01 - David's Theme
02 - Street-Smart Sam
03 - Never Going Back (Sam's Theme)
04 - Sam's Investigations
05 - Rumours About Dr. Styles
06 - Safe In Arms
07 - The Daedalus Club
08 - Misleading Signs
09 - Set A Trap
10 - Lady Byron
11 - The Vision Laura
12 - Angela
13 - The Lab
14 - The Happening
15 - The Experiment
16 - The Effect
17 - The Black Wand
18 - David's Theme (Piano)
19 - The False Laura
20 - Never Going Back There (Instrumental)
21 - Angela
22 - Safe In Arms (Instrumental)
When I reviewed Gray Matter, I mentioned that the music, gameplay, and graphics came together to immerse the player in a big way, but I emphasized the role that the audio played in that immersion. Even out of the context of the game, this is beautiful, absorbing music that stands up on its own.
Composed by Robert Holmes, husband to the game's designer Jane Jensen, and performed in part by his band The Scarlet Furies, this soundtrack (a promotional disc included with the German special edition of the game) hits all the right notes for an adventure game score. There are moments of beauty and moments of somber contemplation to be found here, and all are memorable.
One of two vocal themes on the album is The Scarlet Furies' "Never Going Back," a track that will find its way into your memory by the end, as it is utilized a few times as a leitmotif throughout the album. The main vocals sound great, and the background vocals are a great complement. The other vocal theme is "Safe in Arms," and I personally find it to be the stronger of the two. The track creates the feeling of its title, with the lyrics and the instrumental section combining to really give a sense of peace and safety.
"Sam's Investigations" is an understated piece featuring soft plucked strings and an accompanying piano part that produces a sense of melancholic calm, hinting all the while at an underlying sense of tension. Many of the songs follow a similar pattern to this, which is likely a result of the game's story. "The Vision Laura" stands out as one of the best tracks on the disc, utilizing background female vocals and the theme from "Safe in Arms" to stunningly beautiful effect.

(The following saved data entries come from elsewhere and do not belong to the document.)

Lemma same_team_same_stats_witness :
  scenario_run = (mret [enriched_AB; enriched_CD; enriched_CA], scenario_run.2) ∧
  carries enriched_AB (1, 2024) (Some stats_A) ∧
  carries enriched_CA (1, 2024) (Some stats_A) ∧
  stats_cache scenario_run.2 !! (1, 2024) = Some (Some stats_A).
Proof.
  assert (scenario_run = (mret [enriched_AB; enriched_CD; enriched_CA], scenario_run.2))
    as Hrun by (vm_compute; reflexivity).
  assert (enriched_AB ∈ [enriched_AB; enriched_CD; enriched_CA]) as Hin1 by left.
  assert (enriched_CA ∈ [enriched_AB; enriched_CD; enriched_CA]) as Hin2
    by (right; right; left).
  assert (carries enriched_AB (1, 2024) (Some stats_A)) as Hc1 by (left; split; reflexivity).
  assert (carries enriched_CA (1, 2024) (Some stats_A)) as Hc2 by (right; split; reflexivity).
  destruct (same_team_same_stats scenario_reply _ _ _ _ _ _ _ _ Hrun Hin1 Hin2 Hc1 Hc2)
    as [_ Hcache].
  exact (conj Hrun (conj Hc1 (conj Hc2 Hcache))).
Defined.

(** X14: in a returned list, a record has a joint value, and so is
    exported, exactly when both statistics are present and in both
    [matches_played] is a number that is not [<= 0]; for a [matches_played]
    that is an int this says [matches_played > 0]. *)
Theorem joint_defined_iff_both_played (reply : list Action → Z → Z → option TeamStatsT)
    (ms : list MatchInfoT) (rs : list MatchWithExpectedGoals) (st : Run)
    (r : MatchWithExpectedGoals) :
  compute_expected_goals_for_matches reply ms = (mret rs, st) →
  r ∈ rs →
  (is_Some (joint_expected_goals r) ↔
   (∃ hs, home_stats r = Some hs ∧ py_le_zero (matches_played hs) = mret false) ∧
   (∃ aws, away_stats r = Some aws ∧ py_le_zero (matches_played aws) = mret false)) ∧
  (∀ mp, py_le_zero (PInt mp) = mret false ↔ 0 < mp).
Proof.
  intros Hrun Hr.
  apply compute_consistent in Hrun as [-> Hall]. rewrite Forall_forall in Hall.
  destruct (Hall r Hr) as (_ & _ & Heh & Hea & ->). split; [split|].
  - intros Hj.
    destruct (exp_goals_home r) as [h|]; [|by destruct Hj].
    destruct (exp_goals_away r) as [a|]; [|by destruct Hj].
    apply expected_goals_Some in Heh as (hs & -> & Hh & _).
    apply expected_goals_Some in Hea as (aws & -> & Ha & _).
    split; eexists; split; done.
  - intros [(hs & Hhs & Hh) (aws & Haws & Ha)]. rewrite Hhs in Heh. rewrite Haws in Hea.
    destruct (goals_per_match_played hs _ Hh Heh) as [h ->].
    destruct (goals_per_match_played aws _ Ha Hea) as [a ->]. by eexists.
  - intros mp. unfold py_le_zero. simpl. split.
    + intros [= Hmp]. by apply Z.leb_gt in Hmp.
    + intros Hmp. apply Z.leb_gt in Hmp. by rewrite Hmp.
Qed.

Some of the tracks lean a bit more towards chilling, foreboding sounds, particularly near the end of the disc. A great example of this is "The Experiment," a frequently-used song in the game; it makes use of dissonant piano chords and some synthesized sounds to evoke a darkly inquisitive mood.
The two character themes are great, and function well as an aural representation of the protagonists, David and Sam. "Street-Smart Sam" is essentially a piano/instrumental version of "Never Going Back," and embodies the sense of youthful optimism with an underlying melancholy that her character is based upon. "David's Theme (Piano)" is a darker piano version of his original theme, with lots of low notes and high chords making up the main melody, with some distorted synth sounds in the background. The track is a great indication of his grief-filled life, a man of science driven to the fringes of his field by his suffering.
Since the album came with a limited special edition of the game (from Germany), finding it might be a problem, but if you can, I promise you won't be disappointed (note that digital-only versions can also be purchased from iTunes and Amazon). When the argument for video game music as a valid branch of the art comes up, Gray Matter is the kind of album you cite as evidence of the "pro" side. It is a wonderful example of the things that can be done and the emotions that can be stirred through the music of gaming.